Lemma steady_read_members ms : steady (read_members ms).
Proof using Type. induction ms as [|[src name] ms IH]; cbn [read_members]; solve_steady. Qed.
Lemma steady_all_present dir ns : steady (all_present dir ns).
Proof using Type. induction ns as [|n ns IH]; cbn [all_present]; solve_steady. Qed.
Lemma steady_none_present dir ns : steady (none_present dir ns).
Proof using Type. induction ns as [|n ns IH]; cbn [none_present]; solve_steady. Qed.
Lemma steady_unpack dir es : steady (unpack dir es).
Proof using Type. induction es as [|e es IH]; cbn [unpack]; solve_steady. Qed.
Lemma steady_export rng dir out seed : steady (export_backup rng dir out seed).
Proof using Type.
  unfold export_backup, write_encrypted_archive. apply steady_bind; [apply steady_all_present|intros ?].
  apply steady_bind; [apply steady_lift|intros ?]. apply steady_bind; [apply steady_read_members|intros ?]. solve_steady.
Qed.
Lemma steady_import archive dir seed : steady (import_backup archive dir seed).
Proof using Type.
  unfold import_backup. apply steady_bind; [apply steady_none_present|intros ?].
  repeat (apply steady_bind; [solve_steady|intros ?]). apply steady_unpack.
Qed.

(** The members of an archive made of the files at [ms]. *)
Definition members_of (ms : list (path * string)) (m : tree) (l : list (string * bytes)) : Prop :=
  Forall2 (λ s nb, nb.1 = s.2 ∧ m !! s.1 = Some nb.2) ms l.

Lemma read_members_run ms m d l :
  read_members ms (mkDisk m []) = (d, Ok l) → d = mkDisk m [] ∧ members_of ms m l.
Proof using Type.
  revert d l. induction ms as [|[src name] ms IH]; intros d l; cbn [read_members].
  - intros [= <- <-]. split; [done|constructor].
  - unfold bind_action at 1, storage_err at 1, map_stop, fs_read, syscall. cbn [plan files tail].
    destruct (m !! src) as [b|] eqn:Eb; [|done]. unfold bind_action.
    destruct (read_members ms (mkDisk m [])) as [d' [l'|e]]; [|done]. destruct (IH _ _ eq_refl) as [-> Hl].
    intros [= <- <-]. split; [done|]. by constructor.
Qed.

========

[Action item] Copy out the lines above with "constructor" in them.

[Answer section]
  - intros [= <- <-]. split; [done|constructor].
    intros [= <- <-]. split; [done|]. by constructor.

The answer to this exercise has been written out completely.